WWE further claims that that LoGrasso admitted there was no discussion of CTE in the WWE locker room during his tenure with the company…
“LoGrasso never reported a head injury to Dr. Rios (the independent contractor-physician retained by WWE during LoGrasso’s tenure), who LoGrasso admitted was a good doctor, or to anybody else at WWE. Thus, there would have been no occasion for Dr. Rios to discuss repetitive head injury with LoGrasso, nor ability to tell him about a discovery not even announced until after LoGrasso was released. Nobody could have urged him to perform in disregard of some known risk about CTE with contemporaneous fraudulent intent in any event. On the contrary, the undisputed evidence demonstrates that WWE did exactly what a responsible company should do in the face of what this Court aptly described as “recent discoveries regarding a link between repeated head trauma and permanent degenerative neurological conditions” once it heard such media reports in September 2007.”
WWE also stated there is no clear evidence that LoGrasso’s alleged injuries were caused by the company omitting facts from him during his run there, and pointed out that LoGrasso admitted he had his own doctor while he was contracted to WWE, so he had “access to his own personal physician and source of specialized knowledge” and also stated that WWE’s Dr. Rios was a “good doctor.” WWE further argues that they had no responsibility to LoGrasso after their contractual relationship ended noting that Connecticut law, “does not impose on a non-health care provider an obligation to warn persons with whom it has no continuing relationship of new scientific opinions regarding potential medical conditions such persons might develop. There is no such duty even on health care providers when those providers are not aware of any misdiagnosis and there is no ongoing relationship.”
If WWE is successful in the motion, they would have effectively defeated the case brought against them by Singleton and LoGrasso, the final lawsuit filed in the initial round of lawsuits brought against them.

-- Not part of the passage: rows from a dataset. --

Lemma filter_propagates_RoleNotFound_witness :
  fst (get_role "u1" [] (start policy_C)) = Raise RoleNotFound /\
  fst (filter "view" [1; 2; 3] [] (start policy_C)) = Raise RoleNotFound.
Proof.
  split.
  - apply (proj1 (filter_propagates_RoleNotFound _ _ _ _)
             "u1" [] (start policy_C) "ghost" 10); reflexivity.
  - apply (proj2 (filter_propagates_RoleNotFound _ _ _ _)
             "view" [1; 2; 3] [] (start policy_C) "u1"
             {| self := policy_C; world := 1; calls := [CallGetIdentity []] |}
             "ghost" 11); reflexivity.
Defined.

Lemma check_returns_role_check_witness :
  fst (check "view" [] (start policy_A)) = Return true /\
  world (snd (check "view" [] (start policy_A))) = 111.
Proof.
  apply (proj1 (check_returns_role_check _ _ _ _ "view" [] (start policy_A)
                  "u1"
                  {| self := policy_A; world := 1;
                     calls := [CallGetIdentity []] |}
                  eq_refl eq_refl)
           viewer
           {| self := policy_A; world := 11;
              calls := [CallGetIdentity []; CallGetRole "u1" []] |}).
  reflexivity.
Defined.

Lemma init_role_names_witness :
  (exists message,
      __init__ [admin true; admin false] (current_user "u1")
               (role_called "admin") None = Raise (AssertionError message)) /\
  (exists p,
      __init__ [viewer; admin true] (current_user "u1")
               (role_called "admin") None = Return p /\
      (forall r, r ∈ [viewer; admin true] -> roles p !! role_name r = Some r) /\
      (forall k r, roles p !! k = Some r ->
                   r ∈ [viewer; admin true] /\ role_name r = k)).
Proof.
  split.
  - apply (proj1 (init_role_names _ _ _ _ [admin true; admin false]
                    (current_user "u1") (role_called "admin") None)).
    exists 0, 1, (admin true), (admin false). repeat split. discriminate.
  - apply (proj2 (init_role_names _ _ _ _ [viewer; admin true]
                    (current_user "u1") (role_called "admin") None)).
    apply (bool_decide_unpack _). vm_compute. exact I.
Defined.

Lemma init_permissions_witness :
  exists u,
    permissions policy_A = Some u /\
    (forall n, is_Some (u !! n) <->
               n ∈ entry_name <$> [ByName "view";
                                   ByObject (mkPermission "edit")]) /\
    (forall n permission,
        u !! n = Some permission ->
        permission_name permission = n /\
        exists e, e ∈ [ByName "view"; ByObject (mkPermission "edit")] /\
                  permission = materialize e) /\
    (forall name,
        ByName name ∈ [ByName "view"; ByObject (mkPermission "edit")] ->
        u !! name = Some (mkPermission name)).
Proof.
  apply (init_permissions _ _ _ _ [viewer] (current_user "u1")
           (role_called "viewer")
           [ByName "view"; ByObject (mkPermission "edit")] policy_A).
  reflexivity.
Defined.

Lemma policy_A_fixed_outputs : fixed_outputs policy_A.
Proof.
  constructor.
  - intros ctx w w'. reflexivity.
  - intros identity ctx w w'. reflexivity.
  - intros name role identity n ctx H w w'. cbn [roles policy_A] in H.
    apply lookup_insert_Some in H as [[_ <-]|[_ H]]; [reflexivity|].
    now rewrite lookup_empty in H.
  - intros name role identity n objects ctx H w w'. cbn [roles policy_A] in H.
    apply lookup_insert_Some in H as [[_ <-]|[_ H]].
    + cbn. now destruct (String.eqb n "view").
    + now rewrite lookup_empty in H.
Defined.


Lemma check_propagates_other_exceptions_witness :
  raises (fst (check "delete" [] (start policy_A))) is_PermissionNotFound /\
  fst (check "view" [] (start policy_broken)) =
    Raise (OtherError "no session") /\
  fst (check "view" [] (start policy_keyerror)) =
    Raise (KeyError "profile") /\
  fst (check "view" [] (start policy_faulty)) = Raise RoleNotFound.
Proof.
  split; [|split; [|split]].
  - rewrite (proj1 (check_propagates_other_exceptions _ _ _ _
                      "delete" [] (start policy_A)) _ eq_refl).
    reflexivity.
  - exact (proj1 (proj2 (check_propagates_other_exceptions _ _ _ _
                           "view" [] (start policy_broken)) eq_refl)
             (OtherError "no session") 0 eq_refl).
  - exact (proj1 (proj2 (proj2 (check_propagates_other_exceptions _ _ _ _
                                  "view" [] (start policy_keyerror)) eq_refl)
                    "u1" 1 eq_refl)
             (KeyError "profile") 1 eq_refl eq_refl).
  - exact (proj2 (proj2 (proj2 (check_propagates_other_exceptions _ _ _ _
                                  "view" [] (start policy_faulty)) eq_refl)
                    "u1" 1 eq_refl)
             "faulty" 11 faulty RoleNotFound 11 eq_refl eq_refl eq_refl).
Defined.

(** ** Instances of the further properties *)

(** A policy without roles and without a universe. *)
Definition policy_no_roles : Policy string (list string) (list nat) nat :=
  {| _get_identity := current_user "u1";
     _get_role := role_called "viewer";
     roles := ∅;
     permissions := None |}.

Lemma _check_permission_exact_witness :
  fst (_check_permission "delete" (start policy_A)) =
    Raise (PermissionNotFound
             "Permission delete was not found in the list of all permissions.")
  /\ fst (_check_permission "delete" (start policy_D)) = Return tt.
Proof.
  split.
  - apply (proj1 (proj2 (_check_permission_exact _ _ _ _
                           "delete" (start policy_A)))).
    eexists. split; [reflexivity|]. split; [apply insert_non_empty|].
    reflexivity.
  - apply (proj2 (proj2 (_check_permission_exact _ _ _ _
                           "delete" (start policy_D)))).
    intros (u & Hu & _). discriminate.
Defined.

Lemma filter_decision_order_witness :
  filter "delete" [1; 2; 3] [] (start policy_A) =
    (Raise (PermissionNotFound
              "Permission delete was not found in the list of all permissions."),
     start policy_A) /\
  filter "view" [1; 2; 3] [] (start policy_C) =
    (Raise RoleNotFound,
     {| self := policy_C; world := 11;
        calls := [CallGetIdentity []; CallGetRole "u1" []] |}) /\
  filter "view" [1; 2; 3] [] (start policy_A) =
    (Return [1; 2; 3],
     {| self := policy_A; world := 111;
        calls := [CallGetIdentity []; CallGetRole "u1" [];
                  CallRoleFilter viewer "u1" "view" [1; 2; 3] []] |}).
Proof.
  assert (HA : ~ rejects policy_A "view").
  { intros (u & [= <-] & _ & Hnone). discriminate. }
  assert (HC : ~ rejects policy_C "view").
  { intros (u & [= <-] & _ & Hnone). discriminate. }
  split; [|split].
  - apply (proj1 (filter_decision_order _ _ _ _
                    "delete" [1; 2; 3] [] (start policy_A))).
    eexists. split; [reflexivity|]. split; [apply insert_non_empty|].
    reflexivity.
  - apply (proj1 (proj2 (proj2 (proj2 (filter_decision_order _ _ _ _
                     "view" [1; 2; 3] [] (start policy_C)) HC)
                     "u1" 1 eq_refl) "ghost" 11 eq_refl)).
    reflexivity.
  - apply (proj2 (proj2 (proj2 (proj2 (filter_decision_order _ _ _ _
                     "view" [1; 2; 3] [] (start policy_A)) HA)
                     "u1" 1 eq_refl) "viewer" 11 eq_refl) viewer).
    reflexivity.
Defined.

Lemma filter_returns_iff_witness :
  fst (filter "view" [1; 2; 3] [] (start policy_A)) = Return [1; 2; 3].
Proof.
  apply (proj2 (filter_returns_iff _ _ _ _
                  "view" [1; 2; 3] [] (start policy_A) [1; 2; 3])).
  split; [reflexivity|].
  exists "u1", 1, "viewer", 11, viewer. repeat split.
Defined.

Lemma check_grants_iff_witness :
  fst (check "view" [] (start policy_A)) = Return true.
Proof.
  apply (proj2 (check_grants_iff _ _ _ _ "view" [] (start policy_A))).
  split; [reflexivity|].
  exists "u1", 1, "viewer", 11, viewer. repeat split.
Defined.

Lemma no_roles_no_access_witness :
  fst (check "view" [] (start policy_no_roles)) <> Return true /\
  forall result,
    fst (filter "view" [1; 2; 3] [] (start policy_no_roles)) <> Return result.
Proof.
  apply (no_roles_no_access _ _ _ _
           "view" [1; 2; 3] [] (start policy_no_roles)).
  reflexivity.
Defined.

Lemma constructed_get_role_witness :
  viewer ∈ [viewer] /\
  fst (role_called "viewer" "u1" [] 0) = Return (role_name viewer).
Proof.
  apply (constructed_get_role _ _ _ _
           [viewer] (current_user "u1") (role_called "viewer")
           (Some [ByName "view"; ByObject (mkPermission "edit")])
           policy_A "u1" [] (start policy_A) viewer);
    reflexivity.
Defined.

Lemma constructed_validation_witness :
  raises (fst (_check_permission "delete" (start policy_A)))
         is_PermissionNotFound.
Proof.
  apply (proj2 (constructed_validation _ _ _ _
                  [viewer] (current_user "u1") (role_called "viewer")
                  (Some [ByName "view"; ByObject (mkPermission "edit")])
                  policy_A "delete" (start policy_A) eq_refl eq_refl)).
  eexists. split; [reflexivity|]. split; [discriminate|].
  intros H. cbn in H.
  apply elem_of_cons in H as [H|H]; [discriminate|].
  apply elem_of_cons in H as [H|H]; [discriminate|].
  now apply not_elem_of_nil in H.
Defined.

Lemma init_reports_first_repeat_witness :
  __init__ [admin true; admin false; viewer] (current_user "u1")
           (role_called "admin") None =
    Raise (AssertionError "The role `admin` is already registered.").
Proof.
  apply (init_reports_first_repeat _ _ _ _
           [admin true] (admin false) [viewer]
           (current_user "u1") (role_called "admin") None).
  - apply (bool_decide_unpack _). vm_compute. exact I.
  - apply list_elem_of_here.
Defined.

(** A policy whose providers answer from the world: the identity is [guest]
    in the initial world and [u1] afterwards, and only [u1] has the role
    [viewer]. *)
Definition policy_session : Policy string (list string) (list nat) nat :=
  {| _get_identity := fun ctx w =>
       (Return (if Nat.eqb w 0 then "guest" else "u1"), w + 1);
     _get_role := fun identity ctx w =>
       (Return (if String.eqb identity "u1" then "viewer" else "ghost"),
        w + 10);
     roles := <["viewer" := viewer]> ∅;
     permissions := None |}.

Lemma check_resolves_again_witness :
  check "view" [] (start policy_session) =
    (Return false,
     {| self := policy_session; world := 11;
        calls := [CallGetIdentity []; CallGetRole "guest" []] |}) /\
  fst (check "view" [] (snd (check "view" [] (start policy_session)))) =
    Return true /\
  world (snd (check "view" [] (snd (check "view" [] (start policy_session)))))
    = 122.
Proof.
  split; [reflexivity|].
  assert (Hacc : ~ rejects policy_session "view").
  { intros (u & Hu & _). discriminate. }
  apply (proj2 (check_resolves_again _ _ _ _
                  "view" [] (start policy_session) "u1" 12 "viewer" 22
                  Hacc eq_refl eq_refl)
           viewer).
  reflexivity.
Defined.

There is still a class action lawsuit against WWE, filed by over 50 former WWE performers (some of whom were never under contract and appeared in enhancement roles on TV), which includes lead plaintiff Joseph “Road Warrior Animal” Laurinaitis, who is alleging that the company hid their knowledge of medical conditions, such as CTE, from the wrestlers because the-then WWF “placed corporate gain over its wrestlers’ health, safety and financial security, choosing to leave the plaintiffs severely injured and with no recourse to treat their damaged minds and bodies.